===== EXERCISE INPUTS =====
(** The rows the inner [SELECT ... FOR UPDATE SKIP LOCKED LIMIT] returns when
    other transactions hold the rows of [locked]. *)
Definition gpu_candidates (locked : gset Uuid) (host_id : Uuid) (f : GpuFilter)
    (gpus : gmap Uuid HostGpu) : list HostGpu :=
  merge_sort pci_le (List.filter (fun g => gpu_free host_id f g && negb (bool_decide (g_id g ∈ locked)))
    (rows gpus)).

Definition allocate_gpus (locked : gset Uuid) (host_id vm_id : Uuid) (count : Z) (f : GpuFilter)
  : M SqlxError (list HostGpu) :=
  t ← now;
  execute Tx (fun db =>
    if count <? 0 then Err (Database (Some "2201W"%string) None)
    else
      let picked := take (Z.to_nat count) (gpu_candidates locked host_id f (t_host_gpus db)) in
      let hit g := bool_decide (g_id g ∈ g_id <$> picked) in
      let gpus := update_where hit (fun g => assign_row (Some vm_id) t g) (t_host_gpus db) in
      Ok (with_host_gpus (fun _ => gpus) db, List.filter hit (rows gpus))).

Definition deallocate (c : Conn) (vm_id : Uuid) : M SqlxError Z :=
  t ← now;
  execute c (fun db =>
    let mine g := bool_decide (g_vm_id g = Some vm_id) in
    Ok (with_host_gpus (update_where mine (fun g => assign_row None t g)) db,
        Z.of_nat (length (List.filter mine (rows (t_host_gpus db)))))).

Definition deallocate_by_vm (vm_id : Uuid) : M SqlxError Z := deallocate Pool vm_id.
Definition deallocate_by_vm_tx (vm_id : Uuid) : M SqlxError Z := deallocate Tx vm_id.

(** ** Properties *)

(** Every row is filed under its identifier and no device has two rows. *)
Definition gpus_ok (gpus : gmap Uuid HostGpu) : Prop :=
  map_Forall (fun k g => g_id g = k) gpus /\
  forall k1 k2 g1 g2, gpus !! k1 = Some g1 -> gpus !! k2 = Some g2 ->
    g_host_id g1 = g_host_id g2 -> g_pci_address g1 = g_pci_address g2 -> k1 = k2.

Lemma gpu_candidates_elem locked host f gpus g :
  g ∈ gpu_candidates locked host f gpus <->
  (exists k, gpus !! k = Some g) /\ gpu_free host f g = true /\ g_id g ∉ locked.
Proof.
  unfold gpu_candidates. rewrite merge_sort_Permutation, elem_of_filter_rows.
  rewrite andb_true_iff, negb_true_iff, bool_decide_eq_false. tauto.
Qed.

Lemma gpu_candidates_NoDup locked host f gpus :
  gpus_ok gpus -> NoDup (g_id <$> gpu_candidates locked host f gpus).
Proof.
  intros [Hk _]. unfold gpu_candidates. rewrite merge_sort_Permutation.
  by apply NoDup_fmap_filter_rows.
Qed.

Definition tx_gpus (w : World) : gmap Uuid HostGpu := t_host_gpus (conn_db Tx w).

(** The effect of a successful allocation, row by row. *)
Lemma allocate_effect locked host vm count f o w w' l :
  gpus_ok (tx_gpus w) ->
  allocate_gpus locked host vm count f o w = (w', Ok l) ->
  let picked := take (Z.to_nat count) (gpu_candidates locked host f (tx_gpus w)) in
  0 <= count /\ w_db w' = w_db w /\
  (forall k, tx_gpus w' !! k = (fun g => if decide (k ∈ g_id <$> picked)
       then assign_row (Some vm) (o_now o (w_step w)) g else g) <$> tx_gpus w !! k) /\
  (forall g, g ∈ l <-> g_id g ∈ g_id <$> picked /\ tx_gpus w' !! g_id g = Some g) /\
  length l = length picked.
Proof.
  intros Hok Hrun. unfold allocate_gpus in Hrun. minv.
  destruct (Z.ltb_spec count 0); [done|]. simplify_eq/=.
  change (t_host_gpus (default (w_db w) (w_tx w))) with (tx_gpus w).
  set (picked := take _ _). set (hit := fun g => bool_decide _).
  set (gpus := update_where hit _ _).
  assert (forall k, gpus !! k = (fun g => if decide (k ∈ g_id <$> picked)
       then assign_row (Some vm) (o_now o (w_step w)) g else g) <$> tx_gpus w !! k) as Hlook.
  { intros k. subst gpus. rewrite lookup_update_where.
    destruct (tx_gpus w !! k) as [g|] eqn:Hg; simpl; [|done]. subst hit. simpl.
    destruct Hok as [Hid _]. rewrite (Hid k g Hg).
    by destruct (decide (k ∈ g_id <$> picked)); [rewrite bool_decide_true|rewrite bool_decide_false]. }
  assert (map_Forall (fun k g => g_id g = k) gpus) as Hkeys.
  { intros k g. rewrite Hlook, fmap_Some. destruct Hok as [Hid _].
    intros (g0&Hg0&->). case_decide; simpl; by apply Hid. }
  assert (forall g, g ∈ List.filter hit (rows gpus) <->
            g_id g ∈ g_id <$> picked /\ gpus !! g_id g = Some g) as Hin.
  { intros g. rewrite elem_of_filter_rows. subst hit. simpl. rewrite bool_decide_eq_true.
    split; [|naive_solver]. intros [[k Hg] Hp]. by rewrite (Hkeys k g Hg) in *. }
  split_and!; [done|done|exact Hlook|exact Hin|].
  assert (g_id <$> List.filter hit (rows gpus) ≡ₚ g_id <$> picked) as Hperm.
  { apply NoDup_Permutation; [by apply NoDup_fmap_filter_rows| |].
    - subst picked. rewrite <- firstn_map. apply NoDup_take. by apply gpu_candidates_NoDup.
    - intros i. split.
      + intros (g&->&Hg)%list_elem_of_fmap. by apply Hin in Hg as [? _].
      + intros Hi. pose proof Hi as (g&->&Hg)%list_elem_of_fmap.
        apply elem_of_take in Hg as (j&Hg&_). apply list_elem_of_lookup_2 in Hg.
        apply gpu_candidates_elem in Hg as ([k Hg]&_&_).
        destruct Hok as [Hid _]. pose proof (Hid k g Hg) as <-.
        apply list_elem_of_fmap.
        exists (assign_row (Some vm) (o_now o (w_step w)) g). split; [done|].
        apply Hin. simpl. split; [done|]. rewrite Hlook, Hg. simpl. by rewrite decide_True. }
  apply Permutation_length in Hperm. by rewrite !length_fmap in Hperm.
Qed.

Lemma gpus_ok_fmap (h : Uuid -> HostGpu -> HostGpu) (gpus gpus' : gmap Uuid HostGpu) :
  (forall k g, g_id (h k g) = g_id g /\ g_host_id (h k g) = g_host_id g /\
               g_pci_address (h k g) = g_pci_address g) ->
  (forall k, gpus' !! k = h k <$> gpus !! k) -> gpus_ok gpus -> gpus_ok gpus'.
Proof.
  intros Hh Hlook [Hid Huniq]. split.
  - intros k g. rewrite Hlook. intros (g0&Hg&->)%fmap_Some. destruct (Hh k g0) as (->&_&_).
    by apply Hid.
  - intros k1 k2 g1 g2. rewrite !Hlook. intros (x1&Hx1&->)%fmap_Some (x2&Hx2&->)%fmap_Some.
    destruct (Hh k1 x1) as (_&->&->), (Hh k2 x2) as (_&->&->). by apply Huniq.
Qed.
(** A deployment request is accepted exactly when it names an image, gives at
    most one kind of credential, no blank user or key path and no port 0. *)
Theorem validate_deploy_ok r :
  validate_deploy r = Ok tt <->
  is_blank (dr_image r) = false /\
  (dr_ssh_password r = None \/ dr_ssh_private_key_path r = None) /\
  some_blank (dr_ssh_user r) = false /\ some_blank (dr_ssh_private_key_path r) = false /\
  ssh_port r <> 0.
Proof.
  unfold validate_deploy, ssh_port.
  destruct (is_blank (dr_image r)); [split; [done|by intros [? _]]|].
  destruct (dr_ssh_password r), (dr_ssh_private_key_path r) as [path|]; simpl.
  1: split; [done|]; by intros (_&[?|?]&_).
  all: destruct (some_blank (dr_ssh_user r)); [split; [done|]; by intros (_&_&?&_)|].
  all: try (destruct (is_blank path); [split; [done|]; by intros (_&_&_&?&_)|]).
  all: case_bool_decide as Hport; [split; [done|]; rewrite Hport; by intros (_&_&_&_&?)|].
  all: split; [|done]; intros _; split_and!; auto; destruct (dr_ssh_port r); simpl; congruence.
Qed.

(** [#[derive(Validate)]] on [NewHost]: the ranges of the name and the port. *)
Definition new_host_valid (h : NewHost) : bool :=
  in_range 1 255 (char_count (nh_name h)) && in_range 1 65535 (nh_port h).

(** A registration either leaves the database as it was or adds one host, down
    and without metrics, whose name and address no other host has. *)
Theorem add_host_effect host o w w' res :
  add host o w = (w', res) ->
  match res with
  | Err _ => w_db w' = w_db w
  | Ok id =>
      t_hosts (w_db w) !! id = None /\
      t_hosts (w_db w') = <[id := new_host_row id host]> (t_hosts (w_db w)) /\
      Forall (fun h => h_name h <> nh_name host /\ h_address h <> nh_address host)
        (rows (t_hosts (w_db w)))
  end.
Proof.
  unfold add, mbind, M_bind, new_uuid, execute. destruct (o_sql o _); [by intros [= <- <-]|].
  destruct (host_constraints _ _) as [[]|e] eqn:Hcon; simpl; rewrite ?Hcon; simpl;
    [|by intros [= <- <-]].
  unfold insert_pk. destruct (t_hosts (w_db w) !! _) eqn:Hnone; simpl; intros [= <- <-]; [done|].
  split_and!; [done|done|].
  unfold host_constraints in Hcon. apply Forall_forall. intros h Hh. crush.
  repeat match goal with
  | Hx : existsb _ _ = false |- _ =>
      apply not_true_iff_false in Hx; rewrite existsb_exists in Hx
  end.
  apply list_elem_of_In in Hh.
  split; intros Heq; [match goal with Hx : ~ exists h', In _ _ /\ String.eqb (h_name _) _ = true |- _ => apply Hx end
    |match goal with Hx : ~ exists h', In _ _ /\ String.eqb (h_address _) _ = true |- _ => apply Hx end];
    exists h; (split; [done|]); by apply String.eqb_eq.
Qed.

(** The request validation admits names of up to 255 characters, the column
    holds 50: a name in between passes the validation and is always refused by
    the database. *)
Theorem long_host_name_never_added host o w :
  new_host_valid host = true -> 50 < char_count (nh_name host) ->
  is_ok (add host o w).2 = false.
Proof.
  intros _ Hlong. unfold add, mbind, M_bind, new_uuid, execute. destruct (o_sql o _); [done|].
  unfold host_constraints. simpl. destruct (Z.ltb_spec 50 (char_count (nh_name host))); [done|lia].
Qed.

Definition sample_new_host (name : string) : NewHost :=
  {| nh_name := name; nh_address := "10.0.0.7"; nh_port := 50051; nh_host_user := "root";
     nh_credential_ref := None; nh_reservation_class := None; nh_placement_labels := ∅ |}.

Lemma add_host_effect_witness :
  exists w', add (sample_new_host "rack1") calm_oracle (world_of empty_db) = (w', Ok 1000%N) /\
    t_hosts (w_db w') = <[1000%N := new_host_row 1000 (sample_new_host "rack1")]> ∅.
Proof.
  eexists. split; [reflexivity|].
  exact (proj1 (proj2 (add_host_effect (sample_new_host "rack1") calm_oracle (world_of empty_db)
    _ (Ok 1000%N) eq_refl))).
Defined.

Lemma long_host_name_never_added_witness :
  let host := sample_new_host "rack-one-of-the-second-building-in-the-northern-campus" in
  is_ok (add host calm_oracle (world_of empty_db)).2 = false.
Proof. apply long_host_name_never_added; vm_compute; reflexivity. Defined.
=====
**TO DO**
Out of the data above, give again only the lines starting at the one holding "intros (g0&Hg0&->). case_decide;" and ending at the one holding "g_pci_address (h k", unchanged.

**REPLY TO THE TASK**
    intros (g0&Hg0&->). case_decide; simpl; by apply Hid. }
  assert (forall g, g ∈ List.filter hit (rows gpus) <->
            g_id g ∈ g_id <$> picked /\ gpus !! g_id g = Some g) as Hin.
  { intros g. rewrite elem_of_filter_rows. subst hit. simpl. rewrite bool_decide_eq_true.
    split; [|naive_solver]. intros [[k Hg] Hp]. by rewrite (Hkeys k g Hg) in *. }
  split_and!; [done|done|exact Hlook|exact Hin|].
  assert (g_id <$> List.filter hit (rows gpus) ≡ₚ g_id <$> picked) as Hperm.
  { apply NoDup_Permutation; [by apply NoDup_fmap_filter_rows| |].
    - subst picked. rewrite <- firstn_map. apply NoDup_take. by apply gpu_candidates_NoDup.
    - intros i. split.
      + intros (g&->&Hg)%list_elem_of_fmap. by apply Hin in Hg as [? _].
      + intros Hi. pose proof Hi as (g&->&Hg)%list_elem_of_fmap.
        apply elem_of_take in Hg as (j&Hg&_). apply list_elem_of_lookup_2 in Hg.
        apply gpu_candidates_elem in Hg as ([k Hg]&_&_).
        destruct Hok as [Hid _]. pose proof (Hid k g Hg) as <-.
        apply list_elem_of_fmap.
        exists (assign_row (Some vm) (o_now o (w_step w)) g). split; [done|].
        apply Hin. simpl. split; [done|]. rewrite Hlook, Hg. simpl. by rewrite decide_True. }
  apply Permutation_length in Hperm. by rewrite !length_fmap in Hperm.
Qed.

Lemma gpus_ok_fmap (h : Uuid -> HostGpu -> HostGpu) (gpus gpus' : gmap Uuid HostGpu) :
  (forall k g, g_id (h k g) = g_id g /\ g_host_id (h k g) = g_host_id g /\
               g_pci_address (h k g) = g_pci_address g) ->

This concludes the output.